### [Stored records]
________________________

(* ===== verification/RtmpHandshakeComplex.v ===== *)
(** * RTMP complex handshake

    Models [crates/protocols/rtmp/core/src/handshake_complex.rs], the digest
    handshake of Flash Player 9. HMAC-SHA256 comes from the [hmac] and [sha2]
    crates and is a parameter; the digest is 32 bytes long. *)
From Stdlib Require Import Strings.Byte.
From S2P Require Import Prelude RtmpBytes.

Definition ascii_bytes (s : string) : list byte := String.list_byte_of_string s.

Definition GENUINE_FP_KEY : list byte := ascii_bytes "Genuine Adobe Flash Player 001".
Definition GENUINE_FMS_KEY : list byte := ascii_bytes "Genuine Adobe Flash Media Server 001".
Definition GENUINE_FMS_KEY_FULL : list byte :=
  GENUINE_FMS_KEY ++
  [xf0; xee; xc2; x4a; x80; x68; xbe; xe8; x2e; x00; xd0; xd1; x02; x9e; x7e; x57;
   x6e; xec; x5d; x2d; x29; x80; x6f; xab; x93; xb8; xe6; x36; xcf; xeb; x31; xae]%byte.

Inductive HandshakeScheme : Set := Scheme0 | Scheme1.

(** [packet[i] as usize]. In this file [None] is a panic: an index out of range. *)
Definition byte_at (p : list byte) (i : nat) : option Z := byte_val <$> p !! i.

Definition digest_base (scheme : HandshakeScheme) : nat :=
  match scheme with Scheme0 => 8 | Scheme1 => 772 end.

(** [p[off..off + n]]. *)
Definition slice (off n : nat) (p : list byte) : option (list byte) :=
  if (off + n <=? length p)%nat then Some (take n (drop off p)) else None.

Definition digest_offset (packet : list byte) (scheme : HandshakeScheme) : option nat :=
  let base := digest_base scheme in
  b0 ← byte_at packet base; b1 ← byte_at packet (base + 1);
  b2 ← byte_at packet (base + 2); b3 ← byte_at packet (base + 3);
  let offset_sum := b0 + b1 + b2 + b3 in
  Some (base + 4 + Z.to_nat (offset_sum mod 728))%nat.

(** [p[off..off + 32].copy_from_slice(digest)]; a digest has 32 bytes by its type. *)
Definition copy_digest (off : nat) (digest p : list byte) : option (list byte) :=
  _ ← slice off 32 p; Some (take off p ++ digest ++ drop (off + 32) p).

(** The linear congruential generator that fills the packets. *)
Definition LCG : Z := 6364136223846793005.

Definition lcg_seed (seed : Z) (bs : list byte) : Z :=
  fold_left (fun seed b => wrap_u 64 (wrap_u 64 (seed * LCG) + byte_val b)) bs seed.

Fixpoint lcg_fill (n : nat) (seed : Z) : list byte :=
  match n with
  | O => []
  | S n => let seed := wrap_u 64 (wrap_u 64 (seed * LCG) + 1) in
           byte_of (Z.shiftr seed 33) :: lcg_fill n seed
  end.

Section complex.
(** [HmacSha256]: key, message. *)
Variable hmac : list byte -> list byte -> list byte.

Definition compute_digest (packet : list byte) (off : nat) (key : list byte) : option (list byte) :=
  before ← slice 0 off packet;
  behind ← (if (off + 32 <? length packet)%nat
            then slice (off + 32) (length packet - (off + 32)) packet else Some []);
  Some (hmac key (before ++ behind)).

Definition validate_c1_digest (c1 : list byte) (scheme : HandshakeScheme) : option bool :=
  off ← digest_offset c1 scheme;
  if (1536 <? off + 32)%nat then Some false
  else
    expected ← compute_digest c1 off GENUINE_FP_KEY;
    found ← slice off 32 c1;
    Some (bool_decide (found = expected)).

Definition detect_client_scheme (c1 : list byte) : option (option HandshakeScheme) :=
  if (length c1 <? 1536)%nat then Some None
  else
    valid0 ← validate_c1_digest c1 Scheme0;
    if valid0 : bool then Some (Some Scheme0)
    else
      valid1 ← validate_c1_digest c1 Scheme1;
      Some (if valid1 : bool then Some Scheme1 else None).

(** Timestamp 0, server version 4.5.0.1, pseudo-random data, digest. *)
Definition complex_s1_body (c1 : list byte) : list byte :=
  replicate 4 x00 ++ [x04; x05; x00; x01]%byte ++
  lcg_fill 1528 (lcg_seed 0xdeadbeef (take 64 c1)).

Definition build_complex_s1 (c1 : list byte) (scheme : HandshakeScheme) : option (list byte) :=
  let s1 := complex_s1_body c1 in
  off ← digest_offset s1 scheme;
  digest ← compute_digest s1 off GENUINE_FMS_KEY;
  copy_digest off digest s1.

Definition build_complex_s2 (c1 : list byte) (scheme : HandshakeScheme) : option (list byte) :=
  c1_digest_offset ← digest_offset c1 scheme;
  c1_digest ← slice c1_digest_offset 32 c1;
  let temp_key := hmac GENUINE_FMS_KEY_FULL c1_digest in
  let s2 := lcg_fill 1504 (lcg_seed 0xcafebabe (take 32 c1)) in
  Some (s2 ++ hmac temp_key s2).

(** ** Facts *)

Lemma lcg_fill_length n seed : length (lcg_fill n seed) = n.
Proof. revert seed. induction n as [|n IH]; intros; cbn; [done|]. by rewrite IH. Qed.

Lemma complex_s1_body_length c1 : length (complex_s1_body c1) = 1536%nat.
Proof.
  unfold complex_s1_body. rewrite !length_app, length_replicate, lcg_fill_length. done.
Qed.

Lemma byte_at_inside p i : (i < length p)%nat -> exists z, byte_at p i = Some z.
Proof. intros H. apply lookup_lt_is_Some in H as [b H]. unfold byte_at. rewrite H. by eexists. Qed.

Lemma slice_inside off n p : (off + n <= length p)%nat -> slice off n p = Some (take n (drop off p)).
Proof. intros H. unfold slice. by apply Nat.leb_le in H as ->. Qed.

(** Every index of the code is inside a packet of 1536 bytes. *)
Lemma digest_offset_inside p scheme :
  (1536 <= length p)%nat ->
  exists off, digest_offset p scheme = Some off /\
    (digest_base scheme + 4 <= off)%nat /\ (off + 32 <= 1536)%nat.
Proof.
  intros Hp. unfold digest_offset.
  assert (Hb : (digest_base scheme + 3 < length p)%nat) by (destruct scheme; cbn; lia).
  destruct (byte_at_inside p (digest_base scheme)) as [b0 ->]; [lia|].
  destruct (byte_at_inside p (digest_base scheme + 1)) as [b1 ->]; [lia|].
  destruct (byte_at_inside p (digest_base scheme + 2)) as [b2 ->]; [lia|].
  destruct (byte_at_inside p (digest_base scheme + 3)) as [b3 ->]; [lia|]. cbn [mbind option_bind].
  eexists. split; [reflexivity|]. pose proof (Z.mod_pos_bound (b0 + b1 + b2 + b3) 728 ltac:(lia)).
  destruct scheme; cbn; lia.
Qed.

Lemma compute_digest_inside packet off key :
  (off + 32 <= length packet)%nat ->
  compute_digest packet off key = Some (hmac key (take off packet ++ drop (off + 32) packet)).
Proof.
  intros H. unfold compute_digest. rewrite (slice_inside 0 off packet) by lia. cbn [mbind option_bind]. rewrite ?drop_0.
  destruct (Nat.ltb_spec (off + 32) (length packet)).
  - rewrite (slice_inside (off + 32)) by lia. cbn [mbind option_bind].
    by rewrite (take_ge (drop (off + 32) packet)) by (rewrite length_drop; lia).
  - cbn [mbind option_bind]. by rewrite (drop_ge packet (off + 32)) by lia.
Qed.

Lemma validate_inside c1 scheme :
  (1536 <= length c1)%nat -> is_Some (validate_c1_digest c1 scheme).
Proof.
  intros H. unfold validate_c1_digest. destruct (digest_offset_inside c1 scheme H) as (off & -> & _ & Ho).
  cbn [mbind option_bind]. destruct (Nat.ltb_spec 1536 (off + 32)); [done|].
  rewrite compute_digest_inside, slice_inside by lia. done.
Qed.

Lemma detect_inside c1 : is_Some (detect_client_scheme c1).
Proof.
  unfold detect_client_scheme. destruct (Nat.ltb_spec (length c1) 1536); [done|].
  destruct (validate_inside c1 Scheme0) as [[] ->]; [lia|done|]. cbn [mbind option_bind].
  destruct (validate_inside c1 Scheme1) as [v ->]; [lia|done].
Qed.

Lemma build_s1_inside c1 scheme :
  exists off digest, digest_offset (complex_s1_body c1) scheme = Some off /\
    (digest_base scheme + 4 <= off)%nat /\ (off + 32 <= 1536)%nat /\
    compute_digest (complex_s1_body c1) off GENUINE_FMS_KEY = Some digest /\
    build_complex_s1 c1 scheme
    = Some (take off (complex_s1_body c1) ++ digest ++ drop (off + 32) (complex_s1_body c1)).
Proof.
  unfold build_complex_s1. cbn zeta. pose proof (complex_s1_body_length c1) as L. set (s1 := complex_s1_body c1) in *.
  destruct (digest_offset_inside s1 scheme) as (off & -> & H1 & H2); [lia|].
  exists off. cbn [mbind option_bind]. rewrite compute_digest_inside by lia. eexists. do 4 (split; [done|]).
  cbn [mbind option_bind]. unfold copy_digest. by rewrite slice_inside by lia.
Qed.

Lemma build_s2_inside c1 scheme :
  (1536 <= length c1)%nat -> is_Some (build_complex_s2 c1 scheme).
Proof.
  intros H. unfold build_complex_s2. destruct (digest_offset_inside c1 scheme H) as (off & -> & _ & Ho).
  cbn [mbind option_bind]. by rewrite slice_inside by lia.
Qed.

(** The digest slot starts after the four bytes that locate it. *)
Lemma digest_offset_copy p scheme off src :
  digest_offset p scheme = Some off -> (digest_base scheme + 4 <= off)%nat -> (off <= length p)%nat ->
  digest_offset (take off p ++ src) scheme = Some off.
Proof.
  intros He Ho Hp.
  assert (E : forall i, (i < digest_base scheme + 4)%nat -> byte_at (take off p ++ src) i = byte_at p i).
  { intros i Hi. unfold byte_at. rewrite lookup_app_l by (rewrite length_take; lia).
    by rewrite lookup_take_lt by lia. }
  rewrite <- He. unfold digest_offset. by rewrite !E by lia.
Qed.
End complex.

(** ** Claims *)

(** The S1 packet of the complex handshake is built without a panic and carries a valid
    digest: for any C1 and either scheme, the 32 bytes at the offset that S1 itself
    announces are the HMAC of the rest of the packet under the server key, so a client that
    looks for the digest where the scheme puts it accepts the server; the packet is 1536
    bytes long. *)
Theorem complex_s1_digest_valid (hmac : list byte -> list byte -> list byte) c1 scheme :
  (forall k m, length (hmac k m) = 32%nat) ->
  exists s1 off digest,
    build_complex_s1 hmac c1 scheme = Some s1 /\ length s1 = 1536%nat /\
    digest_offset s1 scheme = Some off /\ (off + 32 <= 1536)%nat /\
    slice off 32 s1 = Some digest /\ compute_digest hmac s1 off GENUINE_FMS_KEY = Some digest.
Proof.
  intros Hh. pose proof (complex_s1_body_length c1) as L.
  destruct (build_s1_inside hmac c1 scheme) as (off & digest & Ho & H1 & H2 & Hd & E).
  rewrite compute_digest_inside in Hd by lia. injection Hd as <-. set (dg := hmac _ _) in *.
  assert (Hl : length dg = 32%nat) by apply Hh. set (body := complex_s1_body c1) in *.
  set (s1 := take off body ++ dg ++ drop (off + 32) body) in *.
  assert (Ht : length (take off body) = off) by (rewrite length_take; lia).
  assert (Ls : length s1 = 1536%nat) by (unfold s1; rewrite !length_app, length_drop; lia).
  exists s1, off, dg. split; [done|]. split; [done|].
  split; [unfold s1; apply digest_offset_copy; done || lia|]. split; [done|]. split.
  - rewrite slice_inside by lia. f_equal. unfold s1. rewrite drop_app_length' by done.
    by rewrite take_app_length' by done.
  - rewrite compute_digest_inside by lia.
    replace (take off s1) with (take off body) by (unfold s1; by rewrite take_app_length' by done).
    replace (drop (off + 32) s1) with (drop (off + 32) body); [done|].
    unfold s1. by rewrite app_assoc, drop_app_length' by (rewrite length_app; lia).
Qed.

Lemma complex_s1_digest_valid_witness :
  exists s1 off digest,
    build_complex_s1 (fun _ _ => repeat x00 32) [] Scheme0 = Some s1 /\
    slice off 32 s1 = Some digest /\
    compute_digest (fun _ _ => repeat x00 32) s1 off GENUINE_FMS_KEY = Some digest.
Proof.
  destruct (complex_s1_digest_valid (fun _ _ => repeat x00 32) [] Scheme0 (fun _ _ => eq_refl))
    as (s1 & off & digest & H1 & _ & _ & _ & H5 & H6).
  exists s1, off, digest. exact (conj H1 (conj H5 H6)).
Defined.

________________________

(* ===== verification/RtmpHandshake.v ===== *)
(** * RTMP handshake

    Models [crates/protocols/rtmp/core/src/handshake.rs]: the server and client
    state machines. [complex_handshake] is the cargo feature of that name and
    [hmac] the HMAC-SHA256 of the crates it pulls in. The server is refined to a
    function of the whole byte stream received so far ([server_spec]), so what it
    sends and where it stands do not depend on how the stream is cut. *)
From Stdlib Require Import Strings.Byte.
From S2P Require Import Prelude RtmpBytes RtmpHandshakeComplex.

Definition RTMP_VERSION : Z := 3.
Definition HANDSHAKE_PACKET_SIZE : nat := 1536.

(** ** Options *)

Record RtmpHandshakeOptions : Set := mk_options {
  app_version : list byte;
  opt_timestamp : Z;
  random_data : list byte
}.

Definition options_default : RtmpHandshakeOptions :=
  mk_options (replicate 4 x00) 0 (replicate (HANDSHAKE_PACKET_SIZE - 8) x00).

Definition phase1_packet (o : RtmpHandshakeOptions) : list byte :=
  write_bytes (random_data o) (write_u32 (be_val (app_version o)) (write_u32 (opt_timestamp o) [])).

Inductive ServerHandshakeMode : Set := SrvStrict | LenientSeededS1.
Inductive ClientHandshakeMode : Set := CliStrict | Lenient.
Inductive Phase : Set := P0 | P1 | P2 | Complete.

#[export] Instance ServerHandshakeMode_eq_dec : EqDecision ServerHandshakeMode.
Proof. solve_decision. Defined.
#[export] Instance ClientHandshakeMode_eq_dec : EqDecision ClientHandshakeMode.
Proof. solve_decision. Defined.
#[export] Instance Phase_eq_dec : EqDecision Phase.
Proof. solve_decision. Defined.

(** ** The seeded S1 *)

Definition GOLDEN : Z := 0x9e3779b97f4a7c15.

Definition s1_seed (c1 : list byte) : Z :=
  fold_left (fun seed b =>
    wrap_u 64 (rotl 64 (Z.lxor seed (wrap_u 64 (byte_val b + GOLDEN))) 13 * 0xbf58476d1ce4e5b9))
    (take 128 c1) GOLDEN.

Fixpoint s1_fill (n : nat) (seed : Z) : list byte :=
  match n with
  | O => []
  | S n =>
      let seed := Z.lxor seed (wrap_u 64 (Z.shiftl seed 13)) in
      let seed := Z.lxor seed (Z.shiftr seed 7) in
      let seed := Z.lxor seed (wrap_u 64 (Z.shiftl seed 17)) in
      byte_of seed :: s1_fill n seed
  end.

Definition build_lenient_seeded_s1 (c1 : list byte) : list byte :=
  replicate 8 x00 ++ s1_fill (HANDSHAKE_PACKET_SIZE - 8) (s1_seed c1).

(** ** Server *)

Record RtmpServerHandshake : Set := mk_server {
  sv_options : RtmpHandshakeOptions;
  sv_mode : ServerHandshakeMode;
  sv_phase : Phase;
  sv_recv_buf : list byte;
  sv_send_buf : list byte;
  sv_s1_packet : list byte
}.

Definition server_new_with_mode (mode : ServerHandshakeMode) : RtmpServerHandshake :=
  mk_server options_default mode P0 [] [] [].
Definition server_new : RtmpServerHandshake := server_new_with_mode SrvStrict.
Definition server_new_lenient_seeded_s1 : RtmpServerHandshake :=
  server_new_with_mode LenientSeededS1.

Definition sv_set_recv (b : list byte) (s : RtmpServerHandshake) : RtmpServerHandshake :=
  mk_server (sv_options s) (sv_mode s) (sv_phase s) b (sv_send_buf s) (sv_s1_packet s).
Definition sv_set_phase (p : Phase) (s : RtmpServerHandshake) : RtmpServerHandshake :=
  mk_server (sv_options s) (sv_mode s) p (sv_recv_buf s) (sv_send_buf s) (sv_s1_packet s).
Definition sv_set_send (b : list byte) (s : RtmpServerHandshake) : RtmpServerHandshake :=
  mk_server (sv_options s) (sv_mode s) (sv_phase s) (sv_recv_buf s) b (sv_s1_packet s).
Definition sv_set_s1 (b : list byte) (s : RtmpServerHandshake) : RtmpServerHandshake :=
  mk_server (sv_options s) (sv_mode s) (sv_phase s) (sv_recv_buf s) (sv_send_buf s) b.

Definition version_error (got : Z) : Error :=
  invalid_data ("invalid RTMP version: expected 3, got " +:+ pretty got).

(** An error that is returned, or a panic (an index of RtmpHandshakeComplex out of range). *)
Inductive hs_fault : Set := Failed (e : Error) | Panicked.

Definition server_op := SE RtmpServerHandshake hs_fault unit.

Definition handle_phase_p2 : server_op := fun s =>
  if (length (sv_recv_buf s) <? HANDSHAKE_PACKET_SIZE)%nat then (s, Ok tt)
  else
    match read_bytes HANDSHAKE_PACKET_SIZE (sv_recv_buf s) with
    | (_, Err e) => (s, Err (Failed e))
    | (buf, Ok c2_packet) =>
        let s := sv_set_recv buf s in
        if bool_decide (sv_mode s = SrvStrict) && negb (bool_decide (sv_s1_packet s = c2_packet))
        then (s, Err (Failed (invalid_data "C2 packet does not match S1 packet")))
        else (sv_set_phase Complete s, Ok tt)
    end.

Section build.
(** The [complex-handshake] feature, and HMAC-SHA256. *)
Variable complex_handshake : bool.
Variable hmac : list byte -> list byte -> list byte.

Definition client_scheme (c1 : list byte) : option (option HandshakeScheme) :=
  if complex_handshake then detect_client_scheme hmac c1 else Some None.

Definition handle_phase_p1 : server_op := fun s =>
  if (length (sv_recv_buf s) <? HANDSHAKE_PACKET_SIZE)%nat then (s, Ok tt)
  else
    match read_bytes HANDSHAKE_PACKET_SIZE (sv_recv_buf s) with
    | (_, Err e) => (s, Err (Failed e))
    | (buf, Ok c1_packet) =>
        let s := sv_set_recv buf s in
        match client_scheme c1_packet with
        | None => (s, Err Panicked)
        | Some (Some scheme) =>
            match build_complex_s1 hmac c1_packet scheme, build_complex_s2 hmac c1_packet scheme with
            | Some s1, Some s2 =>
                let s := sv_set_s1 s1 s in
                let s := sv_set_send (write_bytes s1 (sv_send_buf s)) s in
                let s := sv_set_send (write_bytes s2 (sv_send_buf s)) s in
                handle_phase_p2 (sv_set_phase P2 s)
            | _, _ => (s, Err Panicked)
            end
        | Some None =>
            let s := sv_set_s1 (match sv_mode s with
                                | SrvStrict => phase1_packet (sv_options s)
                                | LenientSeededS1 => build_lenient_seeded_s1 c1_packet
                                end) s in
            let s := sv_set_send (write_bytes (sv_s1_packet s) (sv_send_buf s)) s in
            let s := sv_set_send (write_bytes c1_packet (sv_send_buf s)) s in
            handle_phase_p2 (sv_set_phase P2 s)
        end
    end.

________________________

Return exactly, and only, the lines above starting at the line that contains "cbn [mbind option_bind]. by rewrite slice_inside" and ending at the line that contains "(** The S1 packet".

  cbn [mbind option_bind]. by rewrite slice_inside by lia.
Qed.

(** The digest slot starts after the four bytes that locate it. *)
Lemma digest_offset_copy p scheme off src :
  digest_offset p scheme = Some off -> (digest_base scheme + 4 <= off)%nat -> (off <= length p)%nat ->
  digest_offset (take off p ++ src) scheme = Some off.
Proof.
  intros He Ho Hp.
  assert (E : forall i, (i < digest_base scheme + 4)%nat -> byte_at (take off p ++ src) i = byte_at p i).
  { intros i Hi. unfold byte_at. rewrite lookup_app_l by (rewrite length_take; lia).
    by rewrite lookup_take_lt by lia. }
  rewrite <- He. unfold digest_offset. by rewrite !E by lia.
Qed.
End complex.

(** ** Claims *)

(** The S1 packet of the complex handshake is built without a panic and carries a valid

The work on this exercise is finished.